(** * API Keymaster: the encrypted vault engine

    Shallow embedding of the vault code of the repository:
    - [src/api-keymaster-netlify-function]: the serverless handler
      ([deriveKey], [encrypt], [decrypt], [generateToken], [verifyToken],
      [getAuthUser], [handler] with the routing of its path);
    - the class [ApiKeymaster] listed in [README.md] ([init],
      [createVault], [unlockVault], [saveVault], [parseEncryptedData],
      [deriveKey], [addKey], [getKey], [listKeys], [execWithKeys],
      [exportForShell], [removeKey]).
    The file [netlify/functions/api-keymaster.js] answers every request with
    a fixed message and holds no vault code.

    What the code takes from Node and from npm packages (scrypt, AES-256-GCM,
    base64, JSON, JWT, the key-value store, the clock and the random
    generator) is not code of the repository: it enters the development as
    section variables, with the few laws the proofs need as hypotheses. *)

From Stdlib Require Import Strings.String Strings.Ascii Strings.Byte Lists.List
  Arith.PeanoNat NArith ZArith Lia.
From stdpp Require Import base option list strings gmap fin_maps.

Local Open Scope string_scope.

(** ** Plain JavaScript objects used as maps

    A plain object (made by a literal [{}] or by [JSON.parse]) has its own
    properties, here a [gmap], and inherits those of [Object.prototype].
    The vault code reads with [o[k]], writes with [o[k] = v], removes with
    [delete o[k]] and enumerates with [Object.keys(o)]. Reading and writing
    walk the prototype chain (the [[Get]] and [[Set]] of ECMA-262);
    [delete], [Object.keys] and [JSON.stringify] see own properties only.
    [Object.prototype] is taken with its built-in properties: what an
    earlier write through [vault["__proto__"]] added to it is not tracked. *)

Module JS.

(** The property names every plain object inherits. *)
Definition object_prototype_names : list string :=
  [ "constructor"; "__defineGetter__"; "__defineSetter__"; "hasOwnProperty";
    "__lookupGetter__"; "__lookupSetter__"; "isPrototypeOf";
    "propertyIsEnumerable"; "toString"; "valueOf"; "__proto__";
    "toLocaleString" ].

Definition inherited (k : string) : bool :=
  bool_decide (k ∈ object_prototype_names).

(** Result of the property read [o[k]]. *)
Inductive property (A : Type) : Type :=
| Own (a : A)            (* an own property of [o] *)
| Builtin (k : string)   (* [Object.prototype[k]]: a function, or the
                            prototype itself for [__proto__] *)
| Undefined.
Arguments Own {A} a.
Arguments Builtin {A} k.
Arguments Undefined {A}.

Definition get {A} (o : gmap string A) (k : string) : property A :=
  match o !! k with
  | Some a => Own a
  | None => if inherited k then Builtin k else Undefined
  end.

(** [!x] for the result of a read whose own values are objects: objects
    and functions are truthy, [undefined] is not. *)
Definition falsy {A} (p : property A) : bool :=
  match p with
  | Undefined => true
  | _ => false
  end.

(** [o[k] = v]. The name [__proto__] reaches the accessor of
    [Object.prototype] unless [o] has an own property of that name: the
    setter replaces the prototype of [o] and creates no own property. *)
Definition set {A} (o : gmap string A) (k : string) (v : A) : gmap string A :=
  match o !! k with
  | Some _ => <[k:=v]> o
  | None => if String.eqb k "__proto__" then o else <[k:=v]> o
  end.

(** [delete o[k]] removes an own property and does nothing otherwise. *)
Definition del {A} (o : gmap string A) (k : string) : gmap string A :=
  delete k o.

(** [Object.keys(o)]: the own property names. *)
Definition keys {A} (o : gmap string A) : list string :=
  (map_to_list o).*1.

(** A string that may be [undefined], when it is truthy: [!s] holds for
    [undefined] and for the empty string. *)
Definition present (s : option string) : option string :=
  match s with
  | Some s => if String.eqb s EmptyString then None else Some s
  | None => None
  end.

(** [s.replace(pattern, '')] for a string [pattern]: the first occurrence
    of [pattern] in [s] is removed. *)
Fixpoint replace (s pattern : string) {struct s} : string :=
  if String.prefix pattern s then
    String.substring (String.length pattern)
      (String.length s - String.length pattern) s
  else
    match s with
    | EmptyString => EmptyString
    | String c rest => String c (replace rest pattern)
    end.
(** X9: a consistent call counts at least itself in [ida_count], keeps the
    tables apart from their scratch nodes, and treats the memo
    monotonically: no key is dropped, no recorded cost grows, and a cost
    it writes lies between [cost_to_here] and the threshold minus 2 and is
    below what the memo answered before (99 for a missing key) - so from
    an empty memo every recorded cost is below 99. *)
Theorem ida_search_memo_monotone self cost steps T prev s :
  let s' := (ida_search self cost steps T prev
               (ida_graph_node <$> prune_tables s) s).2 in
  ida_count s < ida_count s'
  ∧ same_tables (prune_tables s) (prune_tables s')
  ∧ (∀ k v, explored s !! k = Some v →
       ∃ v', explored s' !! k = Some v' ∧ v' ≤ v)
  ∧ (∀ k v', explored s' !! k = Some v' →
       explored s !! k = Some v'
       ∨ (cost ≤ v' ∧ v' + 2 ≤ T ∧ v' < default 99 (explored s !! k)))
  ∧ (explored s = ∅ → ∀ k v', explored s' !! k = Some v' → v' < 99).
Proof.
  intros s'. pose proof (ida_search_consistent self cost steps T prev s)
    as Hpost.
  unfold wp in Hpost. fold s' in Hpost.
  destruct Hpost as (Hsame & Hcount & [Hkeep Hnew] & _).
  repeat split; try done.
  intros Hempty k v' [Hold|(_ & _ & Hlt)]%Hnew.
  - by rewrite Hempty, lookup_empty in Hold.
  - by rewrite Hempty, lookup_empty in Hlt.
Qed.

**TO DO:** Return exactly the lines of the listing that run from the one containing "None => None" through the last, and no others.

**SOLUTION FOR THIS EXERCISE:**
  | None => None
  end.

(** [s.replace(pattern, '')] for a string [pattern]: the first occurrence
    of [pattern] in [s] is removed. *)
Fixpoint replace (s pattern : string) {struct s} : string :=
  if String.prefix pattern s then
    String.substring (String.length pattern)
      (String.length s - String.length pattern) s
  else
    match s with
    | EmptyString => EmptyString
    | String c rest => String c (replace rest pattern)
    end.
(** X9: a consistent call counts at least itself in [ida_count], keeps the
    tables apart from their scratch nodes, and treats the memo
    monotonically: no key is dropped, no recorded cost grows, and a cost
    it writes lies between [cost_to_here] and the threshold minus 2 and is
    below what the memo answered before (99 for a missing key) - so from
    an empty memo every recorded cost is below 99. *)
Theorem ida_search_memo_monotone self cost steps T prev s :
  let s' := (ida_search self cost steps T prev
               (ida_graph_node <$> prune_tables s) s).2 in
  ida_count s < ida_count s'
  ∧ same_tables (prune_tables s) (prune_tables s')
  ∧ (∀ k v, explored s !! k = Some v →
       ∃ v', explored s' !! k = Some v' ∧ v' ≤ v)
  ∧ (∀ k v', explored s' !! k = Some v' →
       explored s !! k = Some v'
       ∨ (cost ≤ v' ∧ v' + 2 ≤ T ∧ v' < default 99 (explored s !! k)))
  ∧ (explored s = ∅ → ∀ k v', explored s' !! k = Some v' → v' < 99).
Proof.
  intros s'. pose proof (ida_search_consistent self cost steps T prev s)
    as Hpost.
  unfold wp in Hpost. fold s' in Hpost.
  destruct Hpost as (Hsame & Hcount & [Hkeep Hnew] & _).
  repeat split; try done.
  intros Hempty k v' [Hold|(_ & _ & Hlt)]%Hnew.
  - by rewrite Hempty, lookup_empty in Hold.
  - by rewrite Hempty, lookup_empty in Hlt.
Qed.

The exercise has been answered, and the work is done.